À cet égard, des experts internationaux soutiennent « qu’à long terme, une stratégie de gestion durable des forêts visant à maintenir ou à accroître les stocks de carbone tout en assurant une production annuelle viable de bois, de fibres ou d’énergie forestière, aura les effets les plus sensibles sur l’atténuation du changement climatique »[2].
Le groupe de travail a retenu des scénarios de production accrue visant essentiellement l’augmentation des produits de bois à plus longue durée de vie que ceux des pâtes et papier, le développement de la bioénergie et la substitution par le bois de produits de forte intensité de GES (par ex. acier et béton).
Un scénario visant la conservation des stocks de carbone des écosystèmes forestiers aurait pu être retenu, mais ce ne fut pas le cas. Il s’agit d’une partie importante qui manque pour établir les compromis entre l’augmentation du stock de carbone des écosystèmes forestiers et l’accroissement durable de la récolte forestière pour répondre aux attentes de la société.
La conservation est une dimension non négligeable considérant que le stock de carbone dans les sols forestiers de la zone boréale du Québec se situe à un équivalent de plus de 300 années d’émissions anthropiques actuelles. « Une augmentation des investissements dans la conservation, la réhabilitation et la gestion des tourbières, des forêts et des milieux humides pourrait contribuer à limiter les émissions de gaz à effet de serre et éviter qu’ils ne s’échappent dans l’atmosphère »[3]. L’impact des opérations forestières sur les sols, en particulier suite à une coupe totale et au déploiement du réseau routier, est suffisamment documenté pour soulever des inquiétudes.
Pourtant, une évaluation à l’échelle canadienne utilisant le même modèle de bilan carbone que celui du groupe de travail a montré qu’un scénario « couper moins » pouvait être avantageux à court terme[4], probablement plus en incorporant les bénéfices escomptés du maintien de la biodiversité et des services écosystémiques de la forêt. La Colombie-Britannique et l’Ontario ont également retenu ce scénario dans leur analyse.

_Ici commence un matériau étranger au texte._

Lemma copying_step s1 :
  pool_ok s1 free -> kmemory s1 = kmemory s ->
  let s2 := { s1 with kmemory := memmove (kmemory s1) p (frame m0 pd i) PGSIZE } in
  exists r s3 free3, mappages d i PGSIZE (V2P p) (PTE_FLAGS (entry m0 pd i)) s2 = Ok r s3
    /\ (free <> [] -> r = 0 /\ copying m0 pd d s3 free3 (i + PGSIZE) /\ (length free <= S (length free3))%nat).
Proof.
  intros Hp1 Hm1 s2. pose proof user_range as HK. pose proof (entry_range m0 pd i) as He.
  destruct (space_kalloc s s1 d p free (cp_space _ _ _ _ _ _ Hc) Hp1 Hm1) as (Hs1 & Hv & Hnf & Hno & Hfr).
  rewrite <- Hm1 in Hno, Hfr. destruct (flags_user (entry m0 pd i) He) as [Hfl Hfu].
  assert (forall x, 0 <= x < KERNBASE -> i <= page_of x -> entry (kmemory s1) d x = 0) as Hrest
    by (rewrite Hm1; apply Hc).
  assert (page_of i = i) as Epi by (apply page_of_in; [done|lia]).
  set (m2 := memmove (kmemory s1) p (frame m0 pd i) PGSIZE).
  assert (forall y, page_of y <> p -> m2 y = kmemory s1 y) as Hm2 by (intros; apply memmove_out; [apply Hv|done]).
  destruct (install_page s1 d free p i m2 (PTE_FLAGS (entry m0 pd i)))
    as (r & s3 & f3 & t3 & E3 & B3 & Hs3 & Hown & He3 & Hr & Hen); auto.
  { unfold present. by rewrite Hrest by lia. }
  exists r, s3, f3. split; [exact E3|]. intros Hne. assert (r = 0) as -> by auto. split; [done|].
  split; [|destruct Hr as [[_ ?]|[? _]]; [|lia]; pose proof (f_equal length (bu_free _ _ _ _ _ _ B3)) as G;
           rewrite length_app in G; lia].
  assert (forall q, foreign m0 pd q -> q <> p) as Hfp.
  { intros q Hq ->. destruct (cp_apart _ _ _ _ _ _ Hc p Hq) as [Hn _]. apply Hn. left. }
  assert (forall q, foreign m0 pd q -> (q ∉ free) /\ ~ owns m2 d q) as Hff.
  { intros q Hq. destruct (cp_apart _ _ _ _ _ _ Hc q Hq) as (Hn & Ho & _). split; [intros Hin; apply Hn; by right|].
    by rewrite Hown, Hm1. }
  split; [done|..].
  - intros q Hq. destruct (Hff q Hq) as [Hq1 Hq2]. destruct (builds_sub _ _ _ _ _ _ q B3 Hq1 Hq2) as [H1 H2].
    split_and!; auto. intros x Hx. unfold present, frame. rewrite He3 by lia. cbn [Z.eqb andb].
    destruct (Z.eqb_spec (x / PGSIZE) (i / PGSIZE)) as [E|E].
    + intros _. destruct (V2P_range p Hv) as [HVr HVm]. destruct (new_entry (V2P p) _ HVm Hfl) as [_ Hfl'].
      destruct (entry_parts (V2P p) _ HVm ltac:(lia) Hfl') as (_ & -> & _). rewrite P2V_V2P by done.
      intros E'. by apply (Hfp q Hq).
    + intros Hpx. destruct (cp_apart _ _ _ _ _ _ Hc q Hq) as (_ & _ & Hx'). rewrite Hm1. apply Hx'; [done|].
      unfold present. by rewrite <- Hm1.
  - intros y Hy. destruct (Hff _ Hy) as [Hq1 Hq2]. rewrite (builds_mem _ _ _ _ _ _ _ B3) by done. cbn.
    rewrite Hm2 by (by apply Hfp). rewrite Hm1. by apply (cp_mem _ _ _ _ _ _ Hc).
  - intros x Hx. rewrite (install_ubyte s1 d free p i m2 (PTE_FLAGS (entry m0 pd i)) 0 s3 f3 t3 x) by (done || lia).
    cbn [Z.eqb andb]. pose proof (in_pages_step 0 i x Hi ltac:(lia)) as Hstep. unfold in_pages in Hstep.
    pose proof (page_of_le x ltac:(lia)) as Hpx. rewrite (proj2 (Z.leb_le 0 _)) in Hstep by lia. cbn [andb] in Hstep.
    rewrite Hstep. destruct (Z.eqb_spec (x / PGSIZE) (i / PGSIZE)) as [E|E].
    + rewrite orb_true_r, Hfu. unfold ubyte, present, frame. rewrite (entry_page m0 pd x i) by (done || lia).
      fold (present m0 pd i). rewrite Hp. cbn [andb]. destruct (has (entry m0 pd i) PTE_U); [|done]. f_equal.
      unfold m2. rewrite memmove_page by apply page_split. rewrite Hm1. apply (cp_mem _ _ _ _ _ _ Hc).
      right. exists i. split_and!; [lia|lia|done|]. apply page_of_frame; [apply Hval; [lia|done]|apply page_split].
    + rewrite orb_false_r, Hm1. by apply (cp_bytes _ _ _ _ _ _ Hc).
  - intros x Hx Hix. rewrite He3 by lia. cbn [Z.eqb andb]. rewrite (proj2 (Z.eqb_neq _ _)).
    + apply Hrest; [done|lia].
    + intros E. apply page_alone, page_of_in in E; [lia|done..].
Qed.
End Step.

Lemma move_run dst src n s : move dst src n s = Ok tt { s with kmemory := memmove (kmemory s) dst src n }.
Proof. reflexivity. Qed.

Lemma copy_loop_ok fuel m0 pd d s free i sz n :
  dir_ok m0 pd -> (forall x, 0 <= x < KERNBASE -> present m0 pd x = true -> valid_page (frame m0 pd x)) ->
  copying m0 pd d s free i -> i mod PGSIZE = 0 -> 0 <= i < sz + PGSIZE -> sz < KERNBASE ->
  (forall x, 0 <= x -> page_of x < sz -> present m0 pd x = true) ->
  sz - i + PGSIZE <= PGSIZE * Z.of_nat fuel -> (1 <= fuel)%nat ->
  sz - i <= PGSIZE * Z.of_nat n -> (2 * n <= length free)%nat ->
  exists s' free' b, copy_loop pd d i sz fuel s = Ok true s' /\ copying m0 pd d s' free' b
    /\ sz <= b < sz + PGSIZE /\ b mod PGSIZE = 0.
Proof.
  intros Hd Hval. revert s free i n.
  induction fuel as [|fuel IH]; intros s free i n Hc Hi Hir Hsz Hall Hfuel H1 Hn Hlen; [lia|].
  pose proof user_range as HK. cbn [copy_loop]. destruct (Z.ltb_spec i sz) as [Hlt|Hge].
  2: { exists s, free, i. split_and!; auto; lia. }
  assert (present m0 pd i = true) as Hp by (apply Hall; [lia|]; rewrite (proj2 (page_of_in i i Hi)); lia).
  destruct free as [|p free]; [cbn in Hlen; unfold PGSIZE in *; lia|].
  pose proof (src_tab m0 pd d s p free i Hd Hc Hp) as Ht.
  rewrite (bind_ok _ _ _ _ _ (walk_found s pd i false Ht)). fold (pte_at (kmemory s) pd i).
  assert (dir_ok (kmemory s) pd) as Hds.
  { apply (dir_frame m0 (kmemory s) pd Hd). intros x Hx. apply (cp_mem _ _ _ _ _ _ Hc). by left. }
  rewrite (proj2 (Z.eqb_neq _ _) (pte_at_nz _ _ _ Hds Ht)). unfold load. erewrite bind_ok by reflexivity.
  rewrite (entry_load _ _ _ Ht), (src_entry m0 pd d s p free i Hd Hc). fold (present m0 pd i). rewrite Hp. cbn [negb].
  fold (frame m0 pd i).
  destruct (kalloc_ok s p free (vm_pool _ _ _ (sp_vm _ _ _ (cp_space _ _ _ _ _ _ Hc)))) as (s1 & E1 & Hp1 & Hm1 & _).
  rewrite (bind_ok _ _ _ _ _ E1).
  destruct (space_kalloc s s1 d p free (cp_space _ _ _ _ _ _ Hc) Hp1 Hm1) as (_ & Hv & _).
  rewrite (proj2 (Z.eqb_neq _ _)) by (by apply valid_page_nz).
  rewrite (bind_ok _ _ _ _ _ (move_run p (frame m0 pd i) PGSIZE s1)).
  destruct (copying_step m0 pd d s p free i Hval Hc Hi ltac:(lia) Hp s1 Hp1 Hm1) as (r & s3 & f3 & E3 & Hok).
  destruct Hok as (-> & Hc3 & Hl3); [intros ->; cbn in Hlen; unfold PGSIZE in *; lia|].
  rewrite (bind_ok _ _ _ _ _ E3). cbn [Z.ltb Z.compare]. rewrite u32_small by lia.
  apply (IH s3 f3 (i + PGSIZE) (n - 1)%nat); auto; try (cbn in Hlen; unfold PGSIZE in *; lia).
  rewrite Z.add_mod, Hi by done. done.
Qed.

Lemma copyuvm_ok s pd free sz n :
  space_ok s pd free -> 0 <= sz < KERNBASE ->
  (forall x, 0 <= x -> page_of x < sz -> present (kmemory s) pd x = true) ->
  sz <= PGSIZE * Z.of_nat n -> (265 + 264 + 2 * n <= length free)%nat ->
  exists d s' free', copyuvm pd sz s = Ok d s' /\ d <> 0 /\ space_ok s' d free' /\ space_ok s' pd free'
    /\ (forall x, 0 <= x < KERNBASE -> ubyte (kmemory s') d x
          = if page_of x <? sz then ubyte (kmemory s) pd x else None)
    /\ (forall x, 0 <= x < KERNBASE -> ubyte (kmemory s') pd x = ubyte (kmemory s) pd x)
    /\ (forall x x', 0 <= x < KERNBASE -> 0 <= x' < KERNBASE -> present (kmemory s') d x = true ->
          present (kmemory s') pd x' = true -> frame (kmemory s') d x <> frame (kmemory s') pd x').
Proof.
  intros Hs Hsz Hall Hn Hlen. pose proof user_range as HK. set (m0 := kmemory s).
  pose proof (sp_vm _ _ _ Hs) as Hvm. pose proof (vm_dir _ _ _ Hvm) as Hd. fold m0 in Hd.
  destruct free as [|d free]; [cbn in Hlen; lia|]. cbn in Hlen.
  pose proof (po_pages _ _ (vm_pool _ _ _ Hvm)) as Hpg. apply list.Forall_cons in Hpg as [Hv _].
  destruct (setupkvm_ok s d free (vm_pool _ _ _ Hvm)) as (s1 & f1 & taken & E1 & Ef & Hvm1 & Hlt & Hown1 & Hmem1 & Hent1); [lia|].
  unfold copyuvm. rewrite (bind_ok _ _ _ _ _ E1), (proj2 (Z.eqb_neq _ _)) by (by apply valid_page_nz).
  assert (forall q, foreign m0 pd q -> q <> d /\ (q ∉ free)) as Hfor.
  { intros q [Hq|(x & Hx & Hp & ->)].
    - pose proof (vm_apart _ _ _ Hvm q Hq) as Hn'. split; [intros ->; apply Hn'; left|intros Hin; apply Hn'; by right].
    - destruct (sp_frame _ _ _ Hs x Hx Hp) as (_ & _ & Hn'). fold m0 in Hn'.
      split; [intros E; apply Hn'; rewrite E; left|intros Hin; apply Hn'; by right]. }
  assert (copying m0 pd d s1 f1 0) as Hc.
  { split.
    - split; [done|..]; intros; unfold present in *; by rewrite Hent1 in *.
    - intros q Hq. destruct (Hfor q Hq) as [Hqd Hqf]. rewrite Ef, elem_of_app in Hqf.
      split_and!; [tauto|rewrite Hown1; tauto|]. intros x Hx. unfold present. by rewrite Hent1.
    - intros y Hy. destruct (Hfor _ Hy) as [Hqd Hqf]. rewrite Ef, elem_of_app in Hqf. apply Hmem1; tauto.
    - intros x Hx. pose proof (page_of_le x ltac:(lia)). rewrite (proj2 (Z.ltb_ge _ _)) by lia.
      unfold ubyte, present. by rewrite Hent1.
    - intros x Hx _. by apply Hent1. }
  pose proof (f_equal length Ef) as Hl. rewrite length_app in Hl.
  destruct (copy_loop_ok (S (Z.to_nat (sz / PGSIZE) + 1)) m0 pd d s1 f1 0 sz n) as (s2 & f2 & b & E2 & Hc2 & Hb & Hbm);
    auto; try lia.
  { intros x Hx Hp. by apply (sp_frame _ _ _ Hs). }
  { rewrite Nat2Z.inj_succ, Nat2Z.inj_add, Z2Nat.id by (apply Z.div_pos; lia).
    pose proof (page_split sz). unfold PGSIZE in *. lia. }
  rewrite (bind_ok _ _ _ _ _ E2). exists d, s2, f2. split; [done|].
  destruct (dir_frame m0 (kmemory s2) pd Hd) as (Hd2 & Hpde2 & He2).
  { intros y Hy. apply (cp_mem _ _ _ _ _ _ Hc2). by left. }
  split; [by apply valid_page_nz|]. split; [apply Hc2|]. split_and!.
  - split; [split; [apply (cp_space _ _ _ _ _ _ Hc2)|done|]|..].
    + intros q Hq. rewrite (owns_ext m0) in Hq by done. apply (cp_apart _ _ _ _ _ _ Hc2). by left.
    + intros x Hx. unfold present, frame. rewrite He2. intros Hp. destruct (sp_frame _ _ _ Hs x Hx Hp) as (? & Ho & _).
      split_and!; [done|by rewrite (owns_ext m0)|]. apply (cp_apart _ _ _ _ _ _ Hc2). right. eauto.
    + intros x x' Hx Hx'. unfold present, frame. rewrite !He2. by apply (sp_inj _ _ _ Hs).
  - intros x Hx. rewrite (cp_bytes _ _ _ _ _ _ Hc2) by done.
    pose proof (in_pages_round 0 sz b x Hbm ltac:(lia)) as Hr. unfold in_pages in Hr.
    pose proof (page_of_le x ltac:(lia)). rewrite (proj2 (Z.leb_le 0 _)) in Hr by lia. cbn [andb] in Hr. by rewrite Hr.
  - intros x Hx. apply ubyte_ext; [done|]. intros Hp. apply (cp_mem _ _ _ _ _ _ Hc2). right.
    rewrite (frame_page s pd (d :: free)) by done. eauto.
  - intros x x' Hx Hx' Hp Hp' E. unfold present, frame in Hp', E. rewrite He2 in Hp', E.
    destruct (cp_apart _ _ _ _ _ _ Hc2 (frame m0 pd x')) as (_ & _ & Hne); [right; eauto|]. by apply (Hne x Hx Hp).
Qed.

(** C16: a forked process has its parent's memory, in pages of its own.  With
    enough free pages, [copyuvm] of a space whose pages below [sz] are all
    mapped returns a new directory through which a user program reads at every
    address below the end of the last page what it read through [pd], and has
    no other user memory; the parent's memory is unchanged; and the two spaces
    have no user page in common, so that what one process writes the other does
    not see. *)
Theorem copyuvm_copies s pd free sz n :
  space_ok s pd free -> 0 <= sz < KERNBASE ->
  (forall x, 0 <= x -> page_of x < sz -> present (kmemory s) pd x = true) ->
  sz <= PGSIZE * Z.of_nat n -> (265 + 264 + 2 * n <= length free)%nat ->
  exists d s' free', copyuvm pd sz s = Ok d s' /\ d <> 0 /\ space_ok s' d free' /\ space_ok s' pd free'
    /\ (forall x, 0 <= x < KERNBASE -> ubyte (kmemory s') d x
          = if page_of x <? sz then ubyte (kmemory s) pd x else None)
    /\ (forall x, 0 <= x < KERNBASE -> ubyte (kmemory s') pd x = ubyte (kmemory s) pd x)
    /\ (forall x x', 0 <= x < KERNBASE -> 0 <= x' < KERNBASE -> present (kmemory s') d x = true ->
          present (kmemory s') pd x' = true -> frame (kmemory s') d x <> frame (kmemory s') pd x').
Proof. apply copyuvm_ok. Qed.
End Copy.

Les solutions climatiques fondées sur la nature ne manquent pas d’intérêt, que cela soit pour protéger les habitats, améliorer les pratiques forestières ou restaurer la végétation. En réduisant la dégradation et la perte des écosystèmes, ces solutions permettent simultanément de réduire les émissions de GES et d’aider tant les collectivités que les écosystèmes à devenir plus résilients. De plus, comparativement aux solutions technologiques à la crise climatique, les solutions fondées sur la nature sont souvent moins coûteuses, plus durables et offrent de multiples bénéfices environnementaux, sociaux et économiques.
Les potentiels de réduction des émissions de GES incluant des hypothèses de transition industrielle accélérée et une substitution ciblée de produits doivent être pris avec prudence. Il faudra déployer une grande efficacité dans la mise en œuvre dès le court terme (2020) à tous les maillons du cycle de vie du bois et compter sur des conditions de marché favorables pour assurer la faisabilité de la démarche.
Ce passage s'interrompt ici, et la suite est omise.